There is a concerning new online threat that Gmail users should not overlook. Hackers are continuously devising new methods to target consumers, and falling for their latest scheme could result in granting full access to email and other accounts.
The most recent danger, identified by the Malwarebytes team, seems to be aimed at Gmail users, making it easy for some individuals to be deceived. The scam initiates with a message purportedly from Google’s Support service, claiming that an account breach attempt has occurred and necessitating a password reset. To enhance credibility, the email may be followed by an actual phone call.
Hackers employ this tactic to acquire the security code sent by Google when resetting a password. If successful, they can infiltrate the account and pilfer a significant amount of personal information.
“Victims receive an email or phone call supposedly from Google support warning of an attempted hack on their account. The advised course of action is to reset the password to safeguard themselves,” as explained by Malwarebytes.
“They subsequently dispatch a separate account reset email to the victim, who obediently enters their login details. The email includes a code that the victim must provide to validate their identity. The support personnel claim they will input this code for system reset, but in reality, they exploit those critical extra seconds to seize control of the victim’s account.”
The extent of the issue remains unclear, but some Google users have reported being targeted recently. A Google account holder shared on Reddit, “He was actively trying to regain control of my account and take possession of it while speaking with me.”
To add to the authenticity, the scammer even instructed the victim to verify the calling number, disconnect the call, and redial the number.
“He was completely deceptive—calling that number results in no human response,” stated the Redditor. “There are no agents available on that line.”
Should you receive any communication from Google indicating a need to reset an account, exercise caution.
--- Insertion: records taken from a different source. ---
Lemma line_loop_fold {A} (f : RtLoop -> A -> RtLoop) xs :
  (forall l x, same_line (l_core l) (l_core (f l x))) -> forall l, same_line (l_core l) (l_core (fold_left f xs l)).
Proof.
  intros H. induction xs as [|x xs IH]; intros l; [reflexivity|]. cbn [fold_left]. etransitivity; [apply H|apply IH].
Qed.

Lemma line_resend n c : same_line c (resend_config n c).
Proof. unfold resend_config. by destruct (bus_resend_node_config _ _ _) as [b []]. Qed.

Lemma line_repush c : same_line c (config_repush c).
Proof.
  unfold config_repush. cbv zeta. set (c1 := fold_left _ _ c).
  transitivity c1; [apply line_fold; intros; apply line_resend|]. clearbody c1.
  destruct (c_has_can_gripper c1); [apply line_resend|reflexivity].
Qed.

Lemma line_leave t c : same_line c (leave_mode t c).
Proof.
  unfold leave_mode. cbv zeta. set (c1 := match c_mode c with Homing => _ | _ => _ end).
  transitivity c1; [|by constructor]. subst c1. destruct (c_mode c); try by constructor.
  - destruct (homing_active _); [|reflexivity]. destruct (homing_abort _ _) as [h b]. destruct (c_has_can_gripper _); by constructor.
  - destruct (ex_stopping _); by constructor.
  - set (c2 := upd_bus bus_rebase_freshness _). transitivity c2; [by constructor|]. clearbody c2.
    transitivity (config_repush c2); [apply line_repush|]. set (c3 := config_repush c2). clearbody c3.
    destruct (c_flashed _); destruct (c_has_can_gripper _); by constructor.
Qed.

Lemma line_enter t c : same_line c (enter_mode t c).
Proof.
  unfold enter_mode. cbv zeta. transitivity (leave_mode t c); [apply line_leave|].
  set (c1 := leave_mode t c). clearbody c1. destruct t; try by constructor.
  unfold enter_homing. cbv zeta. destruct (homing_start _ _). by constructor.
Qed.

Lemma line_request t c : same_line c (fst (request_mode t c)).
Proof.
  unfold request_mode. destruct (mode_eqb t _); [cbn [fst]; destruct (_ && _); by constructor|].
  destruct (mode_in t _); [reflexivity|]. destruct (mode_in t _); [reflexivity|].
  destruct (negb _); [reflexivity|]. destruct (target_gate t c) as [c1 r] eqn:Eg.
  assert (H : r = Ok tt /\ c1 = c \/ (exists e, r = Err e) /\ (c1 = c \/ c1 = set_not_homed_refused true c)).
  { unfold target_gate in Eg. repeat case_match; simplify_eq; eauto. }
  destruct H as [[-> ->] | [[e ->] [-> | ->]]]; cbn [fst]; [apply line_enter|reflexivity|by constructor].
Qed.

Lemma line_rest q c : same_line c (rest_into_hold q c).
Proof.
  unfold rest_into_hold. cbv zeta. destruct (negb _); [apply line_enter|].
  transitivity (leave_mode Exec c); [apply line_leave|by constructor].
Qed.

Lemma line_begin_clear c : same_line c (begin_clear c).
Proof.
  unfold begin_clear.
  assert (H : forall es acc, same_line (fst acc) (fst (fold_left clear_entry es acc))).
  { intros es. induction es as [|e es IH]; intros [c0 k]; [reflexivity|]. cbn [fold_left]. etransitivity; [|apply IH].
    unfold clear_entry. destruct (ee_joint e); [|reflexivity]. cbv zeta. destruct (_ =? 0); by constructor. }
  specialize (H (em_list (c_errors c)) (c, 0)). destruct (fold_left clear_entry _ _) as [c1 m]. cbn [fst] in H.
  transitivity c1; [exact H|]. cbv zeta. destruct (c_has_can_gripper c1 && _); by constructor.
Qed.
It is highly likely a scam.
Google has addressed the issue, advising users not to disclose any information.
“These communications and associated websites are not affiliated with Google and may falsely offer password reset assistance and other Gmail support services,” stated the US company.
“Furthermore, these sites might request payment for their services. Google does not charge for account recovery or password changes.
“In some instances, these websites may contact you, claiming your Google Account was compromised or that your computer has malware. Google does not offer phone support for Gmail, and these calls are not endorsed by Google.”